The Mortenson Debacle

I have to admit, I haven't been following the growing furor over what 60 Minutes and Jon Krakauer allege to be severe factual errors and downright fabrications in Mortenson's super-mega-best-selling... humanitarian memoir (?) Three Cups of Tea that closely, nor have I actually read the book. So I don't really have much to say about the specifics of the case -- although Krakauer's 78-page expose is available as a .pdf at Byliner Magazine (I'm going to try to squeeze it in at some point this evening).

What I do find interesting about the whole thing, though, is 1) how eerily it resembles the James Frey fiasco a few years back with regard to his "memoir" of recovery from drug and alcohol addiction A Million Little Pieces; 2) how the social ritual of fame/fall from grace/mea culpae/rehabilitation/resumption of fame (hell, even Frey is publishing again) is so ingrained into our entertainment culture (and yes, this book counts as an artifact of entertainment culture); and 3) the desperation of the publishing industry to find the next big thing to shoot to the top of the bestseller list -- no matter how implausible the story -- so long as it's a page-turner, and tells a story that is (pick an adjective) heartwarming, uplifting, inspirational, profound, etc. Side thought: do publishers ever vet "too good to be true" stories?

Of those, I think 2) is probably the most interesting, as it's a phenomenon that seems never to die. Every time one of these stories comes along, the entertainment media falls all over itself to shame the individual responsible, knowing full well what course the story will take, and exactly how efficiently they'll be able to make bank off it. It's a pattern of exploitation exploiting exploitation -- in this case, media (amplified more than ever by its "social" variety) exploiting Mortenson's exploitation of his sources, audience, publisher, and donors in order to create this lurid spiral of publicity that will end up serving both the media and -- in the end, provided he plays by the rules -- Mortenson, while sucking the rest of us into a simulacrum of an ethical lesson about artistic integrity. Entertainment propagates entertainment all under the guise of a misplaced moralism. The media gets paid, Mortenson doesn't really suffer anything in the end, and the rest of us get to chatter about each step of the process, from downfall to renewal.

The real "lesson," if there is one, is to take one's art (broadly defined) seriously enough to practice it with integrity in the first place.

Addendum: It's also worth mentioning that Krakauer went on 60 Minutes last night with an already-prepared 78-page article ready to be posted the next day. Even the accusers are complicit in the publicity game. (h/t Kathleen Schmidt @bookgirl96 for pointing this out)

2 comments:

  1. The important thing, as you already have noted, is to note the cycle.

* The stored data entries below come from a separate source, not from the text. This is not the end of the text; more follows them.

(* ===== verification/MpintRoot.v ===== *)
(** * Multiprecision integers: integer roots
    ([libs/putty/crypto/mpint.c], [mp_nthroot]) *)

From S2P Require Import Prelude MpintCore MpintArith MpintMul MpintShift MpintDiv MpintMonty.

Local Open Scope Z_scope.
Local Open Scope cmodel_scope.

Definition power_at (powers : list mp_int) (j : nat) : mp_int := default [] (powers !! j).

(** The terms from [j] on, [k] of them, of the expansion of [(x+b)^i].
    [binom] is a [uint16_t], its product a [uint32_t]. *)
Fixpoint nthroot_terms (powers : list mp_int) (nw s i k j : nat) (binom : Z) (acc : mp_int) : res mp_int :=
  match k with
  | O => Ok acc
  | S k =>
      let! scratch := mp_mul_integer_into nw (power_at powers j) binom in
      let scratch := mp_lshift_fixed_into nw scratch ((i - j) * s) in
      let acc := mp_add_into (length acc) acc scratch in
      let binom_mul := w32 (binom * Z.of_nat (i - j)) in
      let binom_mul := binom_mul / Z.of_nat (j + 1) in
      c_assert (binom_mul <? 65536)
      (nthroot_terms powers nw s i k (S j) binom_mul acc)
  end.

(** [newpowers[i]]. *)
Definition nthroot_newpower (powers : list mp_int) (nw s i : nat) : res mp_int :=
  nthroot_terms powers nw s i i 0 1 (mp_copy_into nw (power_at powers i)).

    It's my personal opinion that if you can take a step back and see this kind of activity as inherent to a system of culture that behaves like an ecosystem (with producers, consumers, parasites, etc.), then the mind-numbingly simple popular reiteration of this particular storyline becomes much more understandable (as in, you can begin to cope with its existence). To wit, in biological life the most reproductively-successful phenotype wins out, just as in cultural "life," if you think of story archetypes as a life form struggling for a limited resource - our collective attention.